Asa is also the kind of kid who obsesses about one single thing and cannot be distracted or deterred. He will ask no matter how many times you say no. He wears gloves at all times, keeps a sketch pad with him always, and asks for chocolate at least once per hour. Gloves. Sketching. Chocolate. On repeat. All day. Literally from the moment he wakes up to the moment he falls asleep. More than once he’s woken up in the middle of the night asking for his gloves or chocolate. That’s why Asa has to go to school.
Moira is very much NOT that kid. Moira has loved school since the day we dropped her off at age 20 months. She almost never asks to stay home. She runs to the car in the morning.
So I was skeptical that we would learn much from a campus visit. But letting Lewis take his time has never been a bad idea in our house. It usually leads to better decisions.
We told the kids about their new school, and that they would be learning Spanish. (Beyond what they’ve gleaned from watching their favorite movies in Spanish.)
“Hola, familia!” shouted Moira, right away.
“Cho-co-late” said Asa, with Spanish pronunciation.
So they’ll know how to get what they need…

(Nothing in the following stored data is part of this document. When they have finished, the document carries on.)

(* ===== verification/NetWire.v ===== *)
(** * Packets on the wire ([kernel/src/net.rs], the free functions; [net_ipv4.rs])

    The Internet checksum, the frame builders (ARP, TCP, DHCP, DNS) and the DNS
    reply parser.  A builder gets the transmit buffer and returns the buffer it
    wrote and the frame length, 0 when the buffer is too small; its slice
    assignments go through the panic monad. *)

From S2P Require Import Prelude.

(** ** [net_ipv4.rs] *)

Record NetIpv4Addrs := { our : bytes; gw : bytes; dns : bytes }.
Definition SLIRP : NetIpv4Addrs :=
  {| our := [10; 0; 2; 15]; gw := [10; 0; 2; 2]; dns := [10; 0; 2; 3] |}.
Definition ZERO : NetIpv4Addrs :=
  {| our := [0; 0; 0; 0]; gw := [0; 0; 0; 0]; dns := [0; 0; 0; 0] |}.
Definition is_our_zero (a : NetIpv4Addrs) : bool := bool_decide (a.(our) = [0; 0; 0; 0]).

(** ** Constants *)

Definition VIRTIO_NET_HDR : nat := 12.
Definition LOCAL_PORT : Z := 49152.
Definition DNS_LOCAL_PORT : Z := 53000.
Definition DHCP_CLIENT_PORT : Z := 68.
Definition DHCP_SERVER_PORT : Z := 67.
Definition DHCP_MAGIC : bytes := [99; 130; 83; 99].
Definition OPT_ROUTER : Z := 3.
Definition OPT_DNS : Z := 6.
Definition OPT_REQUESTED_IP : Z := 50.
Definition OPT_MSG_TYPE : Z := 53.
Definition OPT_SERVER_ID : Z := 54.
Definition OPT_END : Z := 255.
Definition DHCP_DISCOVER : Z := 1.
Definition DHCP_OFFER : Z := 2.
Definition DHCP_REQUEST : Z := 3.
Definition DHCP_ACK : Z := 5.
Definition ETH_P_IP : Z := 0x0800.
Definition ETH_P_ARP : Z := 0x0806.
Definition ARP_OP_REQ : Z := 1.
Definition ARP_OP_REPLY : Z := 2.
Definition ARP_HTYPE_ETH : Z := 1.
Definition ARP_PTYPE_IP : Z := 0x0800.

(** ** The Internet checksum *)

(** [while data.len() >= 2 { .. }], then the odd byte. *)
Fixpoint sum_words (data : bytes) (sum : Z) : Z :=
  match data with
  | a :: b :: data => sum_words data (wrap32 (sum + (256 * a + b)))
  | [a] => wrap32 (sum + Z.shiftl a 8)
  | [] => sum
  end.

(** [while (sum >> 16) != 0 { sum = (sum & 0xffff) + (sum >> 16) }]; a [u32] is
    folded after two rounds. *)
Fixpoint fold16 (fuel : nat) (sum : Z) : Z :=
  match fuel with
  | O => sum
  | S fuel =>
      if decide (Z.shiftr sum 16 <> 0)
      then fold16 fuel (Z.land sum 0xffff + Z.shiftr sum 16) else sum
  end.

Definition sum16 (data : bytes) (sum : Z) : Z := wrap16 (Z.lnot (wrap16 (fold16 3 (sum_words data sum)))).

Definition be16 (a b : Z) : Z := 256 * a + b.

Definition pseudo_sum (src dst : bytes) (proto len : Z) : Z :=
  be16 (src !!! 0%nat) (src !!! 1%nat) + be16 (src !!! 2%nat) (src !!! 3%nat) +
  be16 (dst !!! 0%nat) (dst !!! 1%nat) + be16 (dst !!! 2%nat) (dst !!! 3%nat) + proto + len.

(** ** Frame builders *)

(** A run of [out[off..off + src.len()].copy_from_slice(src)] statements. *)
Fixpoint writes (ws : list (nat * bytes)) (out : bytes) : rust bytes :=
  match ws with
  | [] => Ret out
  | (off, src) :: ws => out ← copy_at out off src; writes ws out
  end.

(** The VirtIO header is zeroed, the Ethernet header filled in. *)
Definition eth_writes (dst src : bytes) (ethertype : Z) : list (nat * bytes) :=
  let e := VIRTIO_NET_HDR in
  [(0%nat, replicate VIRTIO_NET_HDR 0); (e, dst); ((e + 6)%nat, src); ((e + 12)%nat, to_be 2 ethertype)].

(** The IPv4 header at [ip], its checksum field zero. *)
Definition ip_writes (ip : nat) (ip_len : nat) (ident proto : Z) (src dst : bytes) : list (nat * bytes) :=
  [(ip, [0x45]); ((ip + 1)%nat, [0]); ((ip + 2)%nat, to_be 2 (wrap16 (Z.of_nat ip_len)));
   ((ip + 4)%nat, to_be 2 ident); ((ip + 6)%nat, to_be 2 0); ((ip + 8)%nat, [64]);
   ((ip + 9)%nat, [proto]); ((ip + 10)%nat, to_be 2 0); ((ip + 12)%nat, src); ((ip + 16)%nat, dst)].

(** [out[at..at + 2] = sum16(&out[lo..hi], init)] *)
Definition put_checksum (lo hi pos : nat) (init : Z) (out : bytes) : rust bytes :=
  d ← sub out lo hi;
  copy_at out pos (to_be 2 (sum16 d init)).

Definition build_arp_request (our_mac : bytes) (addrs : NetIpv4Addrs) (out : bytes) : rust (bytes * nat) :=
  let total := (VIRTIO_NET_HDR + 42)%nat in
  if decide (length out < total)%nat then Ret (out, 0%nat)
  else
    let o := VIRTIO_NET_HDR in
    out ← writes (eth_writes [255; 255; 255; 255; 255; 255] our_mac ETH_P_ARP ++
      [((o + 14)%nat, to_be 2 ARP_HTYPE_ETH); ((o + 16)%nat, to_be 2 ARP_PTYPE_IP);
       ((o + 18)%nat, [6]); ((o + 19)%nat, [4]); ((o + 20)%nat, to_be 2 ARP_OP_REQ);
       ((o + 22)%nat, our_mac); ((o + 28)%nat, addrs.(our)); ((o + 32)%nat, replicate 6 0);
       ((o + 38)%nat, addrs.(gw))]) out;
    Ret (out, total).

(** The statements that [build_tcp_syn], [build_tcp_ack_psh] and
    [build_tcp_ack_only] share, with their different constants as arguments. *)
Definition build_tcp (our_mac gw_mac src dst : bytes) (sport dport seq ack flags window : Z)
    (payload : bytes) (ip_ident : Z) (out : bytes) : rust (bytes * nat) :=
  let tcp_len := (20 + length payload)%nat in
  let ip_len := (20 + tcp_len)%nat in
  let eth_len := (14 + ip_len)%nat in
  let total := (VIRTIO_NET_HDR + eth_len)%nat in
  if decide (length out < total)%nat then Ret (out, 0%nat)
  else
    let ip := (VIRTIO_NET_HDR + 14)%nat in
    out ← writes (eth_writes gw_mac our_mac ETH_P_IP ++ ip_writes ip ip_len ip_ident 6 src dst) out;
    out ← put_checksum ip (ip + 20) (ip + 10) 0 out;
    let t := (ip + 20)%nat in
    out ← writes
      [(t, to_be 2 sport); ((t + 2)%nat, to_be 2 dport); ((t + 4)%nat, to_be 4 seq);
       ((t + 8)%nat, to_be 4 ack); ((t + 12)%nat, [0x50]); ((t + 13)%nat, [flags]);
       ((t + 14)%nat, to_be 2 window); ((t + 16)%nat, to_be 2 0); ((t + 18)%nat, to_be 2 0);
       ((t + 20)%nat, payload)] out;
    let ph := pseudo_sum src dst 6 (wrap16 (Z.of_nat tcp_len)) in
    out ← put_checksum t (t + tcp_len) (t + 16) ph out;
    Ret (out, total).

Definition build_tcp_syn (our_mac gw_mac : bytes) (addrs : NetIpv4Addrs) (seq : Z)
    (remote_ip : bytes) (remote_port : Z) (out : bytes) : rust (bytes * nat) :=
  build_tcp our_mac gw_mac addrs.(our) remote_ip LOCAL_PORT remote_port seq 0 0x02 0x2000 [] 0 out.

Definition build_tcp_ack_psh (our_mac gw_mac : bytes) (addrs : NetIpv4Addrs) (remote_ip : bytes)
    (sport dport seq ack : Z) (payload : bytes) (ip_ident : Z) (out : bytes) : rust (bytes * nat) :=
  build_tcp our_mac gw_mac addrs.(our) remote_ip sport dport seq ack 0x18 0x8000 payload ip_ident out.

Definition build_tcp_ack_only (our_mac gw_mac : bytes) (addrs : NetIpv4Addrs) (remote_ip : bytes)
    (sport dport seq ack : Z) (ip_ident : Z) (out : bytes) : rust (bytes * nat) :=
  build_tcp our_mac gw_mac addrs.(our) remote_ip sport dport seq ack 0x10 0x8000 [] ip_ident out.

(** The same for the two UDP builders. *)
Definition build_udp (dst_mac our_mac src dst : bytes) (sport dport ip_ident : Z)
    (payload : bytes) (out : bytes) : rust (bytes * nat) :=
  let udp_len := (8 + length payload)%nat in
  let ip_len := (20 + udp_len)%nat in
  let eth_len := (14 + ip_len)%nat in
  let total := (VIRTIO_NET_HDR + eth_len)%nat in
  if decide (length out < total)%nat then Ret (out, 0%nat)
  else
    let ip := (VIRTIO_NET_HDR + 14)%nat in
    out ← writes (eth_writes dst_mac our_mac ETH_P_IP ++ ip_writes ip ip_len ip_ident 17 src dst) out;
    out ← put_checksum ip (ip + 20) (ip + 10) 0 out;
    let u := (ip + 20)%nat in
    out ← writes
      [(u, to_be 2 sport); ((u + 2)%nat, to_be 2 dport);
       ((u + 4)%nat, to_be 2 (wrap16 (Z.of_nat udp_len))); ((u + 6)%nat, to_be 2 0);
       ((u + 8)%nat, payload)] out;
    let ph := pseudo_sum src dst 17 (wrap16 (Z.of_nat udp_len)) in
    out ← put_checksum u (u + udp_len) (u + 6) ph out;
    Ret (out, total).

(** [Ret None] is [return false]; otherwise the buffer and the new position. *)
Definition dhcp_push_opt (buf : bytes) (pos : nat) (tag : Z) (data : bytes) : rust (option (bytes * nat)) :=
  if decide (length buf < pos + 2 + length data)%nat then Ret None
  else
    buf ← wr buf pos tag;
    buf ← wr buf (pos + 1) (wrap8 (Z.of_nat (length data)));
    buf ← copy_at buf (pos + 2) data;
    Ret (Some (buf, (pos + 2 + length data)%nat)).

Definition push_opt_if (o : option bytes) (tag : Z) (st : option (bytes * nat)) : rust (option (bytes * nat)) :=
  match st, o with
  | Some (bp, pos), Some data => dhcp_push_opt bp pos tag data
  | _, _ => Ret st
  end.

(** The BOOTP message in its 576-byte buffer, up to and with the end option. *)
Definition dhcp_message (xid : Z) (client_mac : bytes) (msg_type : Z)
    (server_id requested_ip : option bytes) : rust (option (bytes * nat)) :=
  bp ← writes [(0%nat, [1]); (1%nat, [1]); (2%nat, [6]); (4%nat, to_be 4 xid); (10%nat, to_be 2 0x8000);
      (28%nat, take 6 client_mac); (236%nat, DHCP_MAGIC)] (replicate 576 0);
  st ← dhcp_push_opt bp 240 OPT_MSG_TYPE [msg_type];
  st ← push_opt_if requested_ip OPT_REQUESTED_IP st;
  st ← push_opt_if server_id OPT_SERVER_ID st;
  match st with
  | None => Ret None
  | Some (bp, o) =>
      if decide (length bp <= o)%nat then Ret None
      else bp ← wr bp o OPT_END; Ret (Some (bp, S o))
  end.

Definition build_dhcp_packet (our_mac : bytes) (ip_src : NetIpv4Addrs) (xid : Z) (client_mac : bytes)
    (msg_type : Z) (server_id requested_ip : option bytes) (out : bytes) : rust (bytes * nat) :=
  m ← dhcp_message xid client_mac msg_type server_id requested_ip;
  match m with
  | None => Ret (out, 0%nat)
  | Some (bp, plen) =>
      p ← sub bp 0 plen;
      build_udp [255; 255; 255; 255; 255; 255] our_mac ip_src.(our) [255; 255; 255; 255]
        DHCP_CLIENT_PORT DHCP_SERVER_PORT 0 p out
  end.

(** The loop of [encode_dns_qname]: [i] is the index of the head of [l];
    [Ret None] is [return None]. *)
Fixpoint qname_loop (hostname l : bytes) (i pos start : nat) (out : bytes)
  : rust (option (nat * nat * bytes)) :=
  match l with
  | [] => Ret (Some (pos, start, out))
  | c :: l =>
      if decide (c = 46 (* '.' *)) then
        let lab := (i - start)%nat in
        if decide (lab = 0 \/ 63 < lab \/ length out < pos + 1 + lab)%nat then Ret None
        else
          out ← wr out pos (wrap8 (Z.of_nat lab));
          s ← sub hostname start i;
          out ← copy_at out (pos + 1) s;
          qname_loop hostname l (S i) (pos + 1 + lab) (S i) out
      else qname_loop hostname l (S i) pos start out
  end.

We took them to the campus, and both were enraptured with the Spanish instruction. Moira was ready to explore the classrooms. She saw “Morado” on the color rug and asked if they had made her a spot already. I told her that meant “purple” and she said, “They even knew I like purple?!?”
The school assured us that language acquisition would come quickly at their age. Asa made a friend on the tour. Moira made friends with the tour guide.
They were anxious to get back to St. Paul’s that day…but are generally very happy about the prospect of learning Spanish and sitting on a purple spot on the rug.
So, that, my friends, is how the McNeel family chose a school, and all the things we learned along the way.